What can I do postpartum?
The tips below can help you hasten your postpartum recovery that you heal faster and better:
- Remember to care for your C-section scar always.
- Perform your Kegel exercises regularly.
- Care for your breasts and be kind to them.
- Attend your doctor’s appointments.
- Eat healthy food and foods that help prevent constipation.
How many bones do you break while giving birth?
One form of birth injury that could occur to the baby during delivery is a bone fracture. Research found that broken bone injuries happen in one of a thousand births. This may be relatively low, but it is high enough to be a concern to expectant mothers.
Why do I still look pregnant 6 months postpartum?
While your baby has been delivered, you may wonder why you still have a squishy, round midsection that makes you appear like you’re six months on the way. A lot of women also have this dark line coursing through their abdomen. This is called the linea nigra.
How can I fix my hormonal imbalance after pregnancy?
Below are natural methods to help fix or maintain hormonal balance:
- Stay away from refined carbohydrates and sugar.
- Eat sufficient amounts of protein for each meal of the day.
- Learn ways to cope with stress.
- Avoid under-eating as well as over-eating.
- Drink green tea regularly.
- Consume fatty fish.
- Stay physically active.
Why do new moms cry?
Most new moms experience some or several ‘baby blues’ symptoms right after giving birth. It is believed to be caused by the abrupt change in hormones following delivery, sleep deprivation, fatigue, isolation, and stress. Because of all these, new moms may often feel overwhelmed, tearful, and emotionally sensitive.
How do mothers feel after birth?
During the first weeks of taking care of their newborn, most new mothers feel frustrated, worried, dazed, and tired. These feelings combined are often called the baby blues. They get better after a few weeks, though, when they eventually grow stronger and more stable emotionally.
How long does it take to feel normal after giving birth?

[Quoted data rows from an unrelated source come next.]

(** * tsConfigLoader: locating, parsing and reconciling a tsconfig.json

    A shallow embedding of
    [packages/remix-dev/compiler/utils/tsconfig/tsConfigLoader.ts].

    - JSON documents are values of [json]; an object is a finite map from
      property names to values.
    - The file system is a finite map from path strings to nodes; the loader
      threads it, together with the console, through a state-and-exception
      monad.
    - [parseTsConfig] and [walkForTsConfig] recurse without a bound in the
      source; here they take a recursion budget and answer [Timeout] when it
      is exhausted. *)

From stdpp Require Import base gmap strings list.
From Stdlib Require Import Ascii.
From Stdlib Require String.

#[local] Set Warnings "-register-all".
#[local] Open Scope list_scope.

(** ** Strings *)

Module Str.

(** [s.indexOf(needle) !== -1] *)
Fixpoint includes (needle s : string) : bool :=
  String.prefix needle s ||
  match s with
  | EmptyString => false
  | String _ r => includes needle r
  end.

Definition starts_with_slash (s : string) : bool :=
  match s with
  | String "/" _ => true
  | _ => false
  end.

Fixpoint ends_with_slash (s : string) : bool :=
  match s with
  | EmptyString => false
  | String c EmptyString => Ascii.eqb c "/"
  | String _ r => ends_with_slash r
  end.

Definition is_empty (s : string) : bool :=
  match s with
  | EmptyString => true
  | _ => false
  end.

(** No character of [s] is a slash. *)
Fixpoint slash_free (s : string) : bool :=
  match s with
  | EmptyString => true
  | String c r => negb (Ascii.eqb c "/") && slash_free r
  end.

End Str.

(** ** Node's [path] module, POSIX flavour

    [path] is a library of the runtime, not code of this file.  The
    definitions below follow [path.posix]: a path is cut at every "/" and
    the segments are pushed on a stack, "." and empty segments being dropped
    and ".." popping the previous segment. *)

Module Path.

(** The pieces of [s] between its slashes; never the empty list. *)
Fixpoint split (s : string) : list string :=
  match s with
  | EmptyString => [EmptyString]
  | String c r =>
      if Ascii.eqb c "/" then EmptyString :: split r
      else match split r with
           | seg :: segs => String c seg :: segs
           | [] => [String c EmptyString]
           end
  end.

(** Segments put back together with one "/" between neighbours. *)
Fixpoint unsplit (segs : list string) : string :=
  match segs with
  | [] => ""
  | [seg] => seg
  | seg :: rest => seg +:+ "/" +:+ unsplit rest
  end.

(** One step of [normalizeString]: [stack] holds the segments kept so
    far, the last one first. *)
Definition push_segment (allowAboveRoot : bool) (stack : list string)
    (seg : string) : list string :=
  if String.eqb seg "" || String.eqb seg "." then stack
  else if String.eqb seg ".." then
    match stack with
    | top :: below =>
        if String.eqb top ".."
        then (if allowAboveRoot then ".." :: stack else stack)
        else below
    | [] => if allowAboveRoot then [".."] else []
    end
  else seg :: stack.

Definition normalizeSegments (allowAboveRoot : bool) (segs : list string)
    : list string :=
  rev (fold_left (push_segment allowAboveRoot) segs []).

Definition normalizeString (path : string) (allowAboveRoot : bool) : string :=
  unsplit (normalizeSegments allowAboveRoot (split path)).

Definition normalize (path : string) : string :=
  if Str.is_empty path then "."
  else
    let isAbsolute := Str.starts_with_slash path in
    let trailingSeparator := Str.ends_with_slash path in
    let p := normalizeString path (negb isAbsolute) in
    if Str.is_empty p then
      if isAbsolute then "/" else if trailingSeparator then "./" else "."
    else
      let p := if trailingSeparator then p +:+ "/" else p in
      if isAbsolute then "/" +:+ p else p.

(** [path.join(...args)]: empty arguments are skipped. *)
Definition join (args : list string) : string :=
  match filter (λ a, a ≠ "") args with
  | [] => "."
  | parts => normalize (unsplit parts)
  end.

(** [drop_slashes] and [drop_name] scan a reversed path: first over the
    trailing slashes, then over the last name. *)
Fixpoint drop_slashes (r : list ascii) : list ascii :=
  match r with
  | c :: r' => if Ascii.eqb c "/" then drop_slashes r' else r
  | [] => []
  end.

Fixpoint drop_name (r : list ascii) : list ascii :=
  match r with
  | c :: r' => if Ascii.eqb c "/" then r else drop_name r'
  | [] => []
  end.

(** [path.dirname(path)].  The source scans from the end down to index 1;
    index 0 only decides whether the path has a root. *)
Definition dirname (path : string) : string :=
  match path with
  | EmptyString => "."
  | String c0 tail =>
      let hasRoot := Ascii.eqb c0 "/" in
      match drop_name (drop_slashes (rev (String.list_ascii_of_string tail))) with
      | [] => if hasRoot then "/" else "."
      | _slash :: before =>
          if hasRoot && bool_decide (before = []) then "//"
          else String c0 (String.string_of_list_ascii (rev before))
      end
  end.

Fixpoint take_name (r : list ascii) : list ascii :=
  match r with
  | c :: r' => if Ascii.eqb c "/" then [] else c :: take_name r'
  | [] => []
  end.

(** [path.basename(path)] *)
Definition basename (path : string) : string :=
  String.string_of_list_ascii
    (rev (take_name (drop_slashes (rev (String.list_ascii_of_string path))))).

(** One turn of the loop of [path.resolve], which goes through its
    arguments from the last one to the working directory and stops at the
    first absolute one. *)
Definition resolve_step (acc : string * bool) (path : string)
    : string * bool :=
  let '(resolvedPath, resolvedAbsolute) := acc in
  if resolvedAbsolute || Str.is_empty path then acc
  else (path +:+ "/" +:+ resolvedPath, Str.starts_with_slash path).

(** [path.resolve(p)] for a process whose working directory is [pwd]. *)
Definition resolve (pwd p : string) : string :=
  let '(resolvedPath, resolvedAbsolute) :=
    fold_left resolve_step [p; pwd] ("", false) in
  let resolvedPath := normalizeString resolvedPath (negb resolvedAbsolute) in
  if resolvedAbsolute then "/" +:+ resolvedPath
  else if Str.is_empty resolvedPath then "." else resolvedPath.

End Path.

(** ** JSON values and configuration documents

    A number is kept by its integer value; the loader looks at a number
    only to see whether it is zero.  The order of the properties of an
    object, which only shows in the text [JSON.stringify] prints, is not
    kept. *)

Inductive json : Type :=
| JNull
| JBool (b : bool)
| JNum (n : Z)
| JStr (s : string)
| JArr (items : list json)
| JObj (fields : gmap string json).

(** What [if (v)] makes of a value. *)
Definition truthy (v : json) : bool :=
  match v with
  | JNull => false
  | JBool b => b
  | JNum n => negb (n =? 0)%Z
  | JStr s => negb (Str.is_empty s)
  | JArr _ | JObj _ => true
  end.

(** [a === b] where [a] is a literal of the policy table.  [None] stands
    for [undefined].  Arrays and objects are equal only to themselves, and a
    literal built by this call is no value of the document. *)
Definition strict_equal (a b : option json) : bool :=
  match a, b with
  | None, None => true
  | Some JNull, Some JNull => true
  | Some (JBool x), Some (JBool y) => Bool.eqb x y
  | Some (JNum x), Some (JNum y) => (x =? y)%Z
  | Some (JStr x), Some (JStr y) => String.eqb x y
  | _, _ => false
  end.

(** [interface TsConfig]: [compilerOptions], when present, is an object
    ([None] is a document without the property); [props] holds every other
    top-level property ([extends], [include] and whatever else the document
    carries). *)
Record TsConfig : Type := mkTsConfig {
  compilerOptions : option (gmap string json);
  props : gmap string json;
}.

(** The object literal [{}]. *)
Definition emptyConfig : TsConfig :=
  {| compilerOptions := None; props := ∅ |}.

Completely recovery from pregnancy and delivery could take months. Many women feel almost entirely healed after six to eight weeks, but it could also take longer to feel normal again. During this period, the new mom feels like her body has turned against her, but she must not get depressed, as this will soon pass.
What is a postpartum woman?
A postpartum woman is a mother who just gave birth. Postpartum pertains to the new mother, while postnatal pertains to the baby.
How long does anxiety last after having a baby?
Unlike the usual baby blues that persist for approximately two weeks, anxiety after giving birth, unfortunately, does not always disappear by itself. It is vital to seek help if your anxiety has resulted in sleep deprivation or too much worry. In moderate or severe cases of postpartum anxiety can even persist indefinitely.
What do baby blues mean?
Baby blues are emotions of unhappiness that a new mother may experience a few days after giving birth. These are also known as postpartum blues.
What happens to the baby when the mother cries?
Having occasional crying bouts would not tend to hurt your unborn baby. However, more severe episodes of depression and constant crying could potentially impact your pregnancy and your baby negatively.
If you have experienced postpartum depression in the past, inform your obstetrician if you plan to become pregnant or just as soon as you know that you’re pregnant. During pregnancy, your OB can monitor you thoroughly for indications of depression. He or she may require you to take a depression questionnaire before and after giving birth. When the depression is mild, this can be dealt with successfully through counseling and joining support groups.
Postpartum depression is not only weakness or a personality glitch. Often, it is merely a complication of delivery. If you experience postpartum depression, proper treatment can help you deal with your symptoms and connect successfully with your baby.